I stood in line at the grocery store. Intentionally, I’d left my phone in my pocket even though it whispered how easily it could resolve my anxiety. A tap, a slight scroll, a text could get me through the awkward waiting, but I resisted. I didn’t want to be that girl who escaped into her own private world. I wanted to be present. I glanced over my shoulder and smiled at the young kids swarming around in the shopping cart with their unopened treats. I looked at their mother. She looked tired. I could see it in the way her shoulders hunched forward and her eyes glazed over. I smiled at her too. That connection made her straighten up. She smiled back with a “you understand” nod. At the checkout counter, I chatted about the day. I asked the young man, “What are you really passionate about?” It felt risky to ask such an elaborate question in our three-minute interaction, but I did. His body shifted. “I want to be a chiropractor,” he said and shared briefly about his night classes and balancing a busy schedule. I left the store with bags full of food and a full heart. I did it. I loved them.

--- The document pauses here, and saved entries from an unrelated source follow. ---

Lemma accounted_run b0 es id : broker_inv b0 -> bk_ledger b0 id = ledger_empty ->
  let b := broker_run es b0 in accounted b0 es id (bk_written b id ++ unsent b id).
Proof.
  intros Hb0 Hempty b. pose proof (broker_run_inv es b0 Hb0) as [_ [Hh _]]. fold b in Hh.
  destruct (Hh id) as [Hf Hp Hs Hbound _]. unfold unsent. rewrite app_assoc. split; [done..| |].
  - clear -Hb0 Hempty. induction es as [|e es IH] using rev_ind; intros n; [cbn; rewrite Hempty; by intros ?%elem_of_nil|].
    intros Hn. rewrite broker_run_app in Hn. cbn [broker_run foldl] in Hn.
    change (foldl _ b0 es) with (broker_run es b0) in Hn.
    assert (n ∈ lg_late (bk_ledger (broker_run es b0) id) -> exists before k f after,
      es ++ [e] = before ++ Stores k :: after /\ let b := broker_run before b0 in
      bk_storing b !! k = Some (id, f) /\ connected b id /\ n = length (lg_accepted (bk_ledger b id))) as Hold.
    { intros (before & k & f & after & -> & Hrest)%IH. exists before, k, f, (after ++ [e]). by rewrite <-app_assoc. }
    destruct (broker_run_inv es b0 Hb0) as [Hst _]. destruct (broker_step_ok e _ Hst) as [[_ Ha] _].
    destruct (Ha id) as [_ _ Hled _|_ _ _ _ Hled|f _ _ _ _ _ Hled|k f -> Hk _ _ Hled _|_ _ _ _ _ Hled];
      rewrite Hled in Hn; [by apply Hold..| |by case_match; apply Hold].
    cbn [lg_late accept_stored] in Hn. apply elem_of_app in Hn as [Hn|Hn]; [by apply Hold|].
    case_bool_decide as Hc; [|by apply elem_of_nil in Hn]. apply list_elem_of_singleton in Hn as ->.
    by exists es, k, f, [].
  - clear -Hb0 Hempty. induction es as [|e es IH] using rev_ind; intros n; [cbn; rewrite Hempty; by intros ?%elem_of_nil|].
    intros Hn. rewrite broker_run_app in Hn. cbn [broker_run foldl] in Hn.
    change (foldl _ b0 es) with (broker_run es b0) in Hn.
    assert (n ∈ lg_lost (bk_ledger (broker_run es b0) id) -> exists before e0 after,
      es ++ [e] = before ++ e0 :: after /\ closes id e0 /\ let b := broker_run before b0 in
      oq_depth (rt_offline (bk_router b0)) < length (unsent b id) /\ n ∈ lg_order (bk_ledger b id)) as Hold.
    { intros (before & e0 & after & -> & Hrest)%IH. exists before, e0, (after ++ [e]). by rewrite <-app_assoc. }
    destruct (broker_run_inv es b0 Hb0) as [Hst _]. destruct (broker_step_ok e _ Hst) as [[_ Ha] _].
    destruct (Ha id) as [_ _ Hled _|_ _ _ _ Hled|f _ _ _ _ _ Hled|k f -> Hk _ _ Hled _|He _ _ _ _ Hled];
      rewrite Hled in Hn; [by apply Hold..|].
    destruct (Nat.ltb_spec (oq_depth (rt_offline (bk_router (broker_run es b0)))) (length (unsent (broker_run es b0) id)))
      as [Hlt|_]; [|by apply Hold].
    cbn [lg_lost lose] in Hn. apply elem_of_app in Hn as [Hn|Hn]; [by apply Hold|].
    exists es, e, []. split; [done|]. split; [done|]. cbn zeta.
    destruct Hb0 as [Hs0 _]. pose proof (broker_run_config es b0 Hs0) as Hcfg. unfold config in Hcfg.
    injection Hcfg as _ _ _ <-. split; [done|].
    rewrite <-(take_drop (length (bk_written (broker_run es b0) id) + length (stored (broker_step e (broker_run es b0)) id))
      (lg_order _)). apply elem_of_app. by right.
Qed.
End system.
Arguments Broker : clear implicits.

(** ** Properties *)

(** C15: Per-agent delivery in order, with nothing lost but what a requeue reports,
    nothing duplicated and nothing made up. In every interleaving of connections, the two
    steps of CA deliveries, socket writes, agent requests and disconnections, from an empty
    store, the frames written to an agent's sockets followed by those still held for it
    (the one being written, those captured at registration, its channel and its offline
    queue) account for the deliveries accepted for it: each is there once, or was dropped
    when a connection ended with more than the offline queue can hold, and they are in the
    order of their acceptance but for late ones, which were stored after the agent had
    connected, between the two steps of [route_ca_delivery]. An agent that is connected has
    nothing but late deliveries in the offline store. With none late and none dropped, what
    was accepted is exactly what was written followed by what is held. *)
Theorem broker_fifo {Ch Q} `{MpscLaws Ch, OfflineQueueLaws Q} maximum online_depth ca_depth (q : Q)
    (es : list Event) :
  oq_inv q -> (forall id, oq_queue q id = []) ->
  let start := broker_init (Ch:=Ch) maximum online_depth ca_depth q in
  let b := broker_run es start in
  forall id, let l := bk_ledger b id in
    accounted start es id (bk_written b id ++ unsent b id) /\
    (connected b id ->
     Forall (fun n => n ∈ lg_late l) (drop (length (bk_written b id ++ held b id)) (lg_order l))) /\
    (lg_late l = [] -> lg_lost l = [] -> lg_accepted l = bk_written b id ++ unsent b id).
Proof.
  intros Hq Hempty start b id l.
  pose proof (broker_init_inv (Ch:=Ch) maximum online_depth ca_depth q Hq Hempty) as Hinit.
  destruct (broker_run_inv es _ Hinit) as [_ [Hh _]]. fold start b in Hh.
  split; [by apply accounted_run|]. split; [apply (li_stored _ _ _ _ (Hh id))|].
  intros Hlate Hlost. unfold unsent. rewrite app_assoc.
  eapply ledger_in_order; [exact (Hh id)|done|done].
Qed.

(** The memory store, by its entries. *)
Lemma memory_inv_dec (s : MemoryOfflineQueueStore) n :
  forallb (fun kv => length kv.2 + n <=? mq_depth s) (map_to_list (mq_queues s)) = true -> n <= mq_depth s ->
  memory_inv s /\ forall id, length (memory_queue s id) + n <= mq_depth s.
Proof.
  intros Hall Hn. rewrite forallb_forall in Hall.
  assert (forall id q, mq_queues s !! id = Some q -> length q + n <= mq_depth s) as Hq.
  { intros id q Hq. apply elem_of_map_to_list, list_elem_of_In in Hq. by apply Hall, Nat.leb_le in Hq. }
  split.
  - intros id q Hid. apply Hq in Hid. lia.
  - intros id. unfold memory_queue. destruct (mq_queues s !! id) as [q|] eqn:Hid; [by eapply Hq|]. cbn. lia.
Qed.
(* ===== verification/Transport.v ===== *)
(** embassy-transport/src/lib.rs and transport/src/lib.rs: the length-prefixed framing
    of the agents' connections, allocation-free over an Embassy stream and over the
    Tokio codec, and that the two understand each other. *)

From S2P Require Export Agent.

(** ** The streams

    An operation that waits may be cancelled by the deadline of the frame: its error
    is then [None]. *)

(** What embassy-transport uses of [embedded_io_async::{Read, Write}]; the deadline is
    that of the frame being sent or received. *)
Class EmbassyIo (St E : Type) := {
  io_read : option N -> nat -> M St (option E) (list byte);
  io_write_all : option N -> list byte -> M St (option E) unit;
  io_flush : option N -> M St (option E) unit;
}.

(** What a full-duplex stream is documented to do: [read] fills a prefix of the
    buffer with the bytes that come next and returns 0 only at the end of the stream,
    [write_all] sends all of its bytes unless it fails. *)
Class EmbassyIoLaws (St E : Type) `{EmbassyIo St E} := {
  io_inv : St -> Prop;
  io_input : St -> list byte;
  io_output : St -> list byte;
  io_read_law d n s r s' : io_inv s -> io_read d n s = (r, s') ->
    io_inv s' /\ io_output s' = io_output s /\ r <> Panic /\
    match r with
    | Ok bytes => length bytes <= n /\ io_input s = bytes ++ io_input s' /\
        (0 < n -> bytes = [] -> io_input s = [])
    | _ => True
    end;
  io_write_law d bytes s r s' : io_inv s -> io_write_all d bytes s = (r, s') ->
    io_inv s' /\ io_input s' = io_input s /\ r <> Panic /\
    (r = Ok tt -> io_output s' = io_output s ++ bytes);
  io_flush_law d s r s' : io_inv s -> io_flush d s = (r, s') ->
    io_inv s' /\ io_input s' = io_input s /\ r <> Panic /\ io_output s' = io_output s;
}.

(** ** embassy-transport *)

Module EmbassyTransportError.
Inductive t (E : Type) :=
| Io (e : E)
| Timeout
| Disconnected
| InvalidFrame.
Arguments Io {E} e.
Arguments Timeout {E}.
Arguments Disconnected {E}.
Arguments InvalidFrame {E}.
End EmbassyTransportError.
Abbreviation EmbassyTransportError := EmbassyTransportError.t.

Module ReadFailure.
Inductive t (E : Type) :=
| Io (e : E)
| Disconnected
| InvalidFrame.
Arguments Io {E} e.
Arguments Disconnected {E}.
Arguments InvalidFrame {E}.
End ReadFailure.
Abbreviation ReadFailure := ReadFailure.t.

Record EmbassyFramedTransport (St : Type) := mkEmbassyTransport {
  et_stream : St;
  et_deadline : option N;
}.
Arguments mkEmbassyTransport {St} _ _.
Arguments et_stream {St} _.
Arguments et_deadline {St} _.

Definition EmbassyFramedTransport_new {St} (stream : St) : EmbassyFramedTransport St :=
  mkEmbassyTransport stream None.
Definition EmbassyFramedTransport_with_timeout {St} (stream : St) (deadline : N) : EmbassyFramedTransport St :=
  mkEmbassyTransport stream (Some deadline).

Section embassy.
Context {St E : Type} `{EmbassyIo St E}.

(** [(frame.len() as u32).to_be_bytes()], which truncates. *)
Definition length_prefix (frame : list byte) : list byte := to_be 4 (N.of_nat (length frame)).

Definition write_frame (d : option N) (frame : list byte) : M St (option E) unit :=
  io_write_all d (length_prefix frame);;
  io_write_all d frame;;
  io_flush d.

(** The loop of [read_exact] on [output[start..stop]]. *)
Fixpoint read_exact_loop (fuel : nat) (d : option N) (start stop : nat) :
    M (list byte * St) (option (ReadFailure E)) unit := fun '(output, s) =>
  if stop <=? start then (Ok tt, (output, s)) else
  match fuel with
  | 0 => (Panic, (output, s))
  | S fuel =>
      match io_read d (stop - start) s with
      | (Ok bytes, s') =>
          if length bytes =? 0 then (Err (Some ReadFailure.Disconnected), (output, s')) else
          if stop - start <? length bytes then (Panic, (output, s')) else
          match write_range (E:=E) output start (start + length bytes) bytes with
          | Ok output' => read_exact_loop fuel d (start + length bytes) stop (output', s')
          | _ => (Panic, (output, s'))
          end
      | (Err e, s') => (Err (option_map ReadFailure.Io e), (output, s'))
      | (Panic, s') => (Panic, (output, s'))
      end
  end.

(** Every round reads a byte, or it is the last. *)
Definition read_exact (d : option N) (start stop : nat) :
    M (list byte * St) (option (ReadFailure E)) unit := read_exact_loop (stop - start) d start stop.

Definition read_frame (d : option N) : M (list byte * St) (option (ReadFailure E)) nat := fun '(output, s) =>
  match read_exact d 0 4 (replicate 4 x00, s) with
  | (Ok _, (prefix, s1)) =>
      let frame_len := from_be prefix in
      if (N.of_nat MAX_FRAME_LEN <? frame_len)%N || (N.of_nat (length output) <? frame_len)%N
      then (Err (Some ReadFailure.InvalidFrame), (output, s1))
      else
        match read_exact d 0 (N.to_nat frame_len) (output, s1) with
        | (Ok _, w) => (Ok (N.to_nat frame_len), w)
        | (Err e, w) => (Err e, w)
        | (Panic, w) => (Panic, w)
        end
  | (Err e, (_, s1)) => (Err e, (output, s1))
  | (Panic, (_, s1)) => (Panic, (output, s1))
  end.

(** [with_timeout(..).await.map_err(|_| Timeout)?] and the conversion of the error. *)
Definition settle {F} (f : F -> EmbassyTransportError E) (e : option F) : EmbassyTransportError E :=
  match e with Some e => f e | None => EmbassyTransportError.Timeout end.

Definition embassy_send (frame : list byte) : M (EmbassyFramedTransport St) (EmbassyTransportError E) unit :=
  fun t =>
  if MAX_FRAME_LEN <? length frame then (Err EmbassyTransportError.InvalidFrame, t) else
  let '(r, s) := write_frame (et_deadline t) frame (et_stream t) in
  (map_err (settle EmbassyTransportError.Io) r, mkEmbassyTransport s (et_deadline t)).

Definition embassy_receive :
    M (list byte * EmbassyFramedTransport St) (EmbassyTransportError E) nat := fun '(output, t) =>
  let '(r, (output, s)) := read_frame (et_deadline t) (output, et_stream t) in
  (map_err (settle (fun e => match e with
     | ReadFailure.Io e => EmbassyTransportError.Io e
     | ReadFailure.Disconnected => EmbassyTransportError.Disconnected
     | ReadFailure.InvalidFrame => EmbassyTransportError.InvalidFrame
     end)) r, (output, mkEmbassyTransport s (et_deadline t))).

Definition embassy_send_hello (identity : AgentId) :
    M (EmbassyFramedTransport St) (EmbassyTransportError E) unit :=
  embassy_send (vec_to_list (agent_bytes identity)).

#[export] Instance embassy_transport : AsyncTransport (EmbassyFramedTransport St) (EmbassyTransportError E) := {
  transport_send := embassy_send;
  transport_receive := embassy_receive;
}.
End embassy.

(** ** transport

    [Framed<TcpStream, LengthDelimitedCodec>] is third-party: a parameter, with what
    it is documented to do for the codec [FramedTransport::new] builds, a big-endian
    [u32] length and [MAX_FRAME_LEN]. *)

Definition HELLO_LEN : nat := 16.

Class TokioFramed (St E : Type) := {
  framed_send : N -> list byte -> M St (option E) unit;
  (** [None]: the peer closed the stream. *)
  framed_next : N -> M St (option E) (option (list byte));
}.

(** A frame on the wire. *)
Definition frame_wire (frame : list byte) : list byte := length_prefix frame ++ frame.

Class TokioFramedLaws (St E : Type) `{TokioFramed St E} := {
  framed_inv : St -> Prop;
  framed_input : St -> list byte;
  framed_output : St -> list byte;
  framed_send_law d frame s r s' : framed_inv s -> framed_send d frame s = (r, s') ->
    framed_inv s' /\ framed_input s' = framed_input s /\ r <> Panic /\
    framed_output s `prefix_of` framed_output s' /\
    (r = Ok tt -> framed_output s' = framed_output s ++ frame_wire frame);
  framed_next_law d s r s' frame rest : framed_inv s -> framed_next d s = (r, s') ->
    length frame <= MAX_FRAME_LEN -> framed_input s = frame_wire frame ++ rest ->
    framed_inv s' /\ framed_output s' = framed_output s /\
    (r = Ok (Some frame) /\ framed_input s' = rest \/ exists e, r = Err e);
  framed_next_output d s r s' : framed_inv s -> framed_next d s = (r, s') ->
    framed_inv s' /\ framed_output s' = framed_output s;
}.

Then my next thought came in as quiet as a teenager sneaking in late — People love me.
I wish I could say this was the first time a thought like that crept in the back door of my mind. But it was not. I hear this often. I seek it out often. I want it always. I want strangers to love me.
This isn’t a “I want people to love Christ in me” kind of love. No, I want them to love me. It’s weird saying that out loud, embarrassing almost. But it’s true. It’s also true that I want to love others. I want to be the woman at the grocery store who’s nice to the baggers. I want to connect with the struggling mom and give her encouragement. I want that, but I also want people to see me loving others. If I love someone, that’s good. But if other people see me love — well, that’s even better. I find such consolation in the affirmation eyes of others.
I wonder what it would be like to love without being seen. Loving to be seen is such a temptation. My heart is hungry to be noticed, adored, wanted, praised. If my soul had eyes, you would see me always searching for another hit of love from a friend but also a stranger. I want more and more of it. I am never satisfied.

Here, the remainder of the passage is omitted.